***
It was weird driving myself to work this morning from Killian’s place. Setting the alarm and locking Killian’s door, being in that apartment all by myself all night without him there.
I love that apartment, though. Tonight, I’m thinking about using the gym downstairs. I haven’t had a good workout in days.
Last night, I finally made myself eat a bowl of cereal when my stomach was growling at midnight. I found an opened box of Lucky Charms in the pantry and enjoyed the heck out of that bowl of sugary goodness, unable to remember the last time I’d had those.
I didn’t sleep very well. I wondered where Killian was that he had to be gone all night. When he’d be back.
I also felt a pang of sadness at the notion that maybe he was out with somebody. He certainly looked good when he left. Though… he always looks good.
That Jessa girl, maybe. She certainly seemed like she wanted to get his attention at Numbers on Saturday night.
I have no right to feel that way. It’s not like I’m ready to date. Am I officially even single yet? As of next week, I hope I will be. Though logistically, I have no idea how it’ll work. Will Ray do the smart thing and skip town and never turn up again? Will he try to rob a liquor store to get Killian’s money and wind up in prison? Will he not come up with the money and then get ‘disappeared’?
I really don’t think Killian is like that. But who knows? Not like I’m brave enough to ask. Though, I don’t exactly think of myself as a great judge of character these days.
Lunch with Cammy is good. Debbie doesn’t join us; is out for a couple days on a course for her job at the law firm. Cammy and I go to a little sushi place two blocks from work and she insists on buying. She tries to get me to talk about Killian. I deflect and get her to talk about herself instead, and it works for a while, too.
She’s in accounts payable at the company and I already know she’s going to school at night to get her CPA designation. She’s thirty and single, much to the chagrin of her parents who keep trying to arrange blind dates with people through their church. She and her cousin share a basement apartment in a house they bought together as an investment and they rent out the upper two floors to students.
Toward the end of the lunch hour, she abruptly stops sharing anecdotes of the crazy college kids living upstairs from her and the fact that one of them is flirting with her - a twenty-two-year-old guy who she describes as ‘ripped’ and with the bluest eyes she’s ever seen.
“Wait! You’re trying to distract me. What’s the story with your fiancé, with the sexy club owner? Tell me.”

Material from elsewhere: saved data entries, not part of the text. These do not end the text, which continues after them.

Definition httpUrl (s : string) : bool :=
  (Js.startsWith "http://" s && (7 <? String.length s)%nat) ||
  (Js.startsWith "https://" s && (8 <? String.length s)%nat).

Definition validators : Zod.Validators :=
  {| Zod.isUrl := httpUrl; Zod.isUuid := uuidShape |}.

End Sample.

(** ** Notions used to state the properties *)

Module Spec.
Import Zod Types Server Actions.

(** The caller whom [authenticateAndRedirect] lets through. *)
Definition currentUser (w : World) : option string :=
  match session w with
  | Some u => if Js.truthy u then Some u else None
  | None => None
  end.

(** The next [n] queries meet no storage fault. *)
Definition noFault (n : nat) (w : World) : bool :=
  forallb negb (List.firstn n (faults w)).

(** The world in which the next query has been answered. *)
Definition afterQuery (w : World) : World := setFaults (tl (faults w)) w.

(** The ids of the table are pairwise distinct. *)
Definition uniqueIds (t : list JobType) : Prop := NoDup (List.map id t).

(** The rows of one owner, in table order. *)
Definition ownedBy (userId : string) (t : list JobType) : list JobType :=
  List.filter (fun j => String.eqb (clerkId j) userId) t.

(** A string that [trim] leaves unchanged. *)
Definition trimmed (s : string) : Prop := Js.trim s = s.

(** Number of occurrences of a string in a list. *)
Definition occurrences (s : string) (l : list string) : Z :=
  Z.of_nat (length (List.filter (String.eqb s) l)).

(** The distinct elements of a list in the order of their first occurrence. *)
Definition firstSeen (l : list string) : list string :=
  fold_left (fun acc x => if existsb (String.eqb x) acc then acc else acc ++ [x]) l [].

(** The list is in ascending (descending) order of the key. *)
Definition ascendingBy {A} (key : A -> Z) (l : list A) : Prop :=
  Sorted (fun a b => key a <= key b) l.
Definition descendingBy {A} (key : A -> Z) (l : list A) : Prop :=
  Sorted (fun a b => key b <= key a) l.

(** The Role column as the property states it: a table over the modes. *)
Definition roleOfMode (m : string) : string :=
  if String.eqb m (JobMode_value FullTime) then "Full Time"
  else if String.eqb m (JobMode_value PartTime) then "Part Time"
  else "Internship".

(** The rows of the export below the header: a separator or a numbered
    data row. *)
Inductive ExportRow : Type :=
  | Separator
  | DataRow (serial : Z) (job : JobType).

Definition monthKey (tz : Z) (j : JobType) : string :=
  Dayjs.formatYYYY_MM tz (createdAt j).

(** The row sequence as the property states it: the jobs in the given order,
    numbered from [serial], with one separator before a job whose month
    differs from the month of the job before it. *)
Fixpoint exportRowsFrom (tz : Z) (prev : option JobType) (serial : Z)
  (js : list JobType) : list ExportRow :=
  match js with
  | [] => []
  | j :: rest =>
      let sep :=
        match prev with
        | Some p => if String.eqb (monthKey tz p) (monthKey tz j) then [] else [Separator]
        | None => []
        end in
      sep ++ DataRow serial j :: exportRowsFrom tz (Some j) (serial + 1) rest
  end.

“I’m in the midst of breaking up with Ray and I’m staying in Killian’s guest room right now.”
Her eyes go wide.
“It’s complicated.”
“Sounds like it,” she retorts and then takes a big sip of her drink, eyes on me, waiting for me to elaborate. When I don’t, she slaps the table. “That’s it; we need to get your lips loosened up. Cocktails Friday should help. You always say no so we stopped asking, but you need to come to McHop’s with us. For real.”
“Who’s us?” I ask.
“Me, Deb, some of the other girls from our office, probably. Tara, Lorraine. Deb’s coworker Molly. Come.”
“I might come. I’ll let you know closer to then, but that doesn’t mean I’m gonna talk about anything that I’m not ready to discuss.”
“So, just come. Have fun. Let your hair down. It’ll be a laugh. Usually we only stay for one or two drinks. Sometimes we close the place. No pressure, other than to show up. Come for a drink, even a mocktail, and after that, it’s up to you.”
“I’ll try,” I say.
As we’re heading back to work, I get a prickly feeling up the back of my neck. Am I being watched? I look around curiously as it dawns that Wesley Traynor could be following me like he was last Friday. But I have no idea if Killian has Ray being watched. I’d guess yes. It also occurs to me that it could even be Ray watching me and I look around some more, biting my lip, feeling paranoid. I see nothing unusual and I nearly walk into a bus shelter before Cammy steers me in the right direction, joking that I’ve got my mind on Killian.
Maybe it’s just paranoia. Maybe someone is watching me.
***
Tuesday, 9:00 pm
A text alert interrupts my mindless staring at the TV in my room. I perk up at the phone and feel my face fall as my eyes scan the lock screen.